(Task description)
Start at the line in the entries below that contains "registration and the", stop at the line that contains "(** [v.push_back(x)] *)", and output exactly the lines in that span, both ends included.
===== Records shown
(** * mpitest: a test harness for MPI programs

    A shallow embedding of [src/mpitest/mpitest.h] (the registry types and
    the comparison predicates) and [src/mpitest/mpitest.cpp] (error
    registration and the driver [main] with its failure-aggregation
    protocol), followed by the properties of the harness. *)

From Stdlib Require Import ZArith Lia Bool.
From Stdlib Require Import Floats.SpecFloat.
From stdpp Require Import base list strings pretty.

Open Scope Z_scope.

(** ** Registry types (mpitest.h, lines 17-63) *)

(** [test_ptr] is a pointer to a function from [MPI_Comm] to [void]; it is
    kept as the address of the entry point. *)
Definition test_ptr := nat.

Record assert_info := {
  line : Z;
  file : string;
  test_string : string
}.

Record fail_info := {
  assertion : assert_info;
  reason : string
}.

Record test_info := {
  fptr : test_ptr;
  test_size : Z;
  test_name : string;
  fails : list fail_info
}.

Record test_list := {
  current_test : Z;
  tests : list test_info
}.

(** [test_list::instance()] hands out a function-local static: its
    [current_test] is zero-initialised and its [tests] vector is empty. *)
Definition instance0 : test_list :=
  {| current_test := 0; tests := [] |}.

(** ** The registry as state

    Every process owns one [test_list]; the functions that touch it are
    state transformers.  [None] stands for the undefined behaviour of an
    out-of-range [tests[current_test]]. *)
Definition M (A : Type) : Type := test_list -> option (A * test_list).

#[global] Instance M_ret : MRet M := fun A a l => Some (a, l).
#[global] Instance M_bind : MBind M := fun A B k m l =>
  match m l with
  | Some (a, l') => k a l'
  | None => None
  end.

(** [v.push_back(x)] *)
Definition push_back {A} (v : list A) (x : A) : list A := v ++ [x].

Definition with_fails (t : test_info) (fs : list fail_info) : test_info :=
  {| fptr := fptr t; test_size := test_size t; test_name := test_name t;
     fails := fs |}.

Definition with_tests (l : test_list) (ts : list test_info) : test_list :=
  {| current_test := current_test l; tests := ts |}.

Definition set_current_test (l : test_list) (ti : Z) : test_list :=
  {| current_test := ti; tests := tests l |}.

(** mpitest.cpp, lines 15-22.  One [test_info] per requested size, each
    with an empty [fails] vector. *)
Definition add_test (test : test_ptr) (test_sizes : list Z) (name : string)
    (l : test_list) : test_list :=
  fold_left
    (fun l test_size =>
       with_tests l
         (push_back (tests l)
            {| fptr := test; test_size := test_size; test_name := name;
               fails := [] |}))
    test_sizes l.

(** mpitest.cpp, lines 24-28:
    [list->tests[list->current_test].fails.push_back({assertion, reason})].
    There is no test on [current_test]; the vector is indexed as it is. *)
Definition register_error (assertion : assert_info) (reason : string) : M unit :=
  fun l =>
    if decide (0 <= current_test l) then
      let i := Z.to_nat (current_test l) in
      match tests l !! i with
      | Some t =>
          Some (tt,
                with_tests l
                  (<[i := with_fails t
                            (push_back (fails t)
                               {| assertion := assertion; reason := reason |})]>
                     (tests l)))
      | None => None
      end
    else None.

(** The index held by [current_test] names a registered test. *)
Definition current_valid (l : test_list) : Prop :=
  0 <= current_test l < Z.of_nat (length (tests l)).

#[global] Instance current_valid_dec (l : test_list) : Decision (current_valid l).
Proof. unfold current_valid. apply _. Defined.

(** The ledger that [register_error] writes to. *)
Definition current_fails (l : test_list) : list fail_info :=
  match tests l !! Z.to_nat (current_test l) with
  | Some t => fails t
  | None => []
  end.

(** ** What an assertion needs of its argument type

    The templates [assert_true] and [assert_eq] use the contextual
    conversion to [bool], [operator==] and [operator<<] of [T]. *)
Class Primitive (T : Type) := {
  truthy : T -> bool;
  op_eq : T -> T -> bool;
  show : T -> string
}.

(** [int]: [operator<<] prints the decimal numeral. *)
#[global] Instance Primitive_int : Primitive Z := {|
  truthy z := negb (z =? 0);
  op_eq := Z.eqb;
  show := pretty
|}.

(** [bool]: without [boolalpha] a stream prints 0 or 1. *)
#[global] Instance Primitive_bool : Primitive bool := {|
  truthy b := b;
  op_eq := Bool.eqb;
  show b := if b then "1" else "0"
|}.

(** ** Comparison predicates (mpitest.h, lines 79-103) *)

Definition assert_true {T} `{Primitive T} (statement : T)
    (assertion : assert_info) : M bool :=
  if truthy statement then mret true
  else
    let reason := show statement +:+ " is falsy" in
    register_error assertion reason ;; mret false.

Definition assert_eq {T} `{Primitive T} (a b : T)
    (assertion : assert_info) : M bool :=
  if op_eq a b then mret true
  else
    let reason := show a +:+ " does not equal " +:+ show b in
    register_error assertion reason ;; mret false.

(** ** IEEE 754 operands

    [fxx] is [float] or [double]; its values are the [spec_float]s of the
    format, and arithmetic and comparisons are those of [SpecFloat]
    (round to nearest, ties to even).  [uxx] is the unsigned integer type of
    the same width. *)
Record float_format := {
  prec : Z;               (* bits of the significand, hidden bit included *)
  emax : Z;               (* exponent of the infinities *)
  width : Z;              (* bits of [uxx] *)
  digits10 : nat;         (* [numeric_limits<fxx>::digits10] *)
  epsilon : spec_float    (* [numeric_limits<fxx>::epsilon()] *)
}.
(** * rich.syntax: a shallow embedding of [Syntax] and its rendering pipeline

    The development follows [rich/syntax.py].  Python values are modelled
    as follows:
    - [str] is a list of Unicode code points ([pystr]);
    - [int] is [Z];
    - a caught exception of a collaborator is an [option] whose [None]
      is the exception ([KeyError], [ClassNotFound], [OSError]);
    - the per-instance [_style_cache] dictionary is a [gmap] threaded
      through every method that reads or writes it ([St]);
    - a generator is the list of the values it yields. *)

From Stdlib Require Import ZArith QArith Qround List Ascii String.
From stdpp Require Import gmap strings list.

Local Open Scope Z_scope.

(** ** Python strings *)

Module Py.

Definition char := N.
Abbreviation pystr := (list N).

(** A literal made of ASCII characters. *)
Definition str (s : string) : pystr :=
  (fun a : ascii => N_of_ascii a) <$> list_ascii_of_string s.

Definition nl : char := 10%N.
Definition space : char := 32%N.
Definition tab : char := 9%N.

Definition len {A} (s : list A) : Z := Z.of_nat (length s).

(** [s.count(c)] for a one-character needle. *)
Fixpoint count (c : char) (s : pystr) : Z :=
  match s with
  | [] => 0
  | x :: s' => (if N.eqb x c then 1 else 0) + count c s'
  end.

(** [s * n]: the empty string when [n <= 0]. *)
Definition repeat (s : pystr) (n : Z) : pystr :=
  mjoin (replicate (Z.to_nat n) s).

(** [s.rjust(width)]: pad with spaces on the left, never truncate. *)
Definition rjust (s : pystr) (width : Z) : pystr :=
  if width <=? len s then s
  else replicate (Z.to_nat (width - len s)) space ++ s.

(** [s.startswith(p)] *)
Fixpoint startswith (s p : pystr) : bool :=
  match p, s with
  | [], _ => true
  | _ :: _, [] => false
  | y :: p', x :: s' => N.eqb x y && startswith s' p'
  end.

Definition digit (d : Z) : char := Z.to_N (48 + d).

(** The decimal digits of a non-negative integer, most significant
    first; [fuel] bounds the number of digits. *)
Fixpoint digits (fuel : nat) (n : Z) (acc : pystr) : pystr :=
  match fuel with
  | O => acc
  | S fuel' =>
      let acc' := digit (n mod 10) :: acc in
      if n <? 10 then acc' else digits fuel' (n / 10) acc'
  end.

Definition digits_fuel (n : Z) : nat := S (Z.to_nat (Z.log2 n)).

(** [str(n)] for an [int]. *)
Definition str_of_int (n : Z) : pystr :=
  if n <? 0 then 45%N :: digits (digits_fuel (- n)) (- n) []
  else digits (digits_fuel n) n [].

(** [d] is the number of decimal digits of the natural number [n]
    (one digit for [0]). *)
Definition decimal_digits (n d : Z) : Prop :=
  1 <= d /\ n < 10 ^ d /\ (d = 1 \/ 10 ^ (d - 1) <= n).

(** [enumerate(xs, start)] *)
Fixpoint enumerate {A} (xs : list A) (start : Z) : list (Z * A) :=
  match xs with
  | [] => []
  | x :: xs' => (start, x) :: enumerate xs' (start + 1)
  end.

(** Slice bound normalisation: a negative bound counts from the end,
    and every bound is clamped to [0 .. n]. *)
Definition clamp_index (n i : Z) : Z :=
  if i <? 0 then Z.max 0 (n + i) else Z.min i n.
==========
(Task answer)
    registration and the driver [main] with its failure-aggregation
    protocol), followed by the properties of the harness. *)

From Stdlib Require Import ZArith Lia Bool.
From Stdlib Require Import Floats.SpecFloat.
From stdpp Require Import base list strings pretty.

Open Scope Z_scope.

(** ** Registry types (mpitest.h, lines 17-63) *)

(** [test_ptr] is a pointer to a function from [MPI_Comm] to [void]; it is
    kept as the address of the entry point. *)
Definition test_ptr := nat.

Record assert_info := {
  line : Z;
  file : string;
  test_string : string
}.

Record fail_info := {
  assertion : assert_info;
  reason : string
}.

Record test_info := {
  fptr : test_ptr;
  test_size : Z;
  test_name : string;
  fails : list fail_info
}.

Record test_list := {
  current_test : Z;
  tests : list test_info
}.

(** [test_list::instance()] hands out a function-local static: its
    [current_test] is zero-initialised and its [tests] vector is empty. *)
Definition instance0 : test_list :=
  {| current_test := 0; tests := [] |}.

(** ** The registry as state

    Every process owns one [test_list]; the functions that touch it are
    state transformers.  [None] stands for the undefined behaviour of an
    out-of-range [tests[current_test]]. *)
Definition M (A : Type) : Type := test_list -> option (A * test_list).

#[global] Instance M_ret : MRet M := fun A a l => Some (a, l).
#[global] Instance M_bind : MBind M := fun A B k m l =>
  match m l with
  | Some (a, l') => k a l'
  | None => None
  end.

(** [v.push_back(x)] *)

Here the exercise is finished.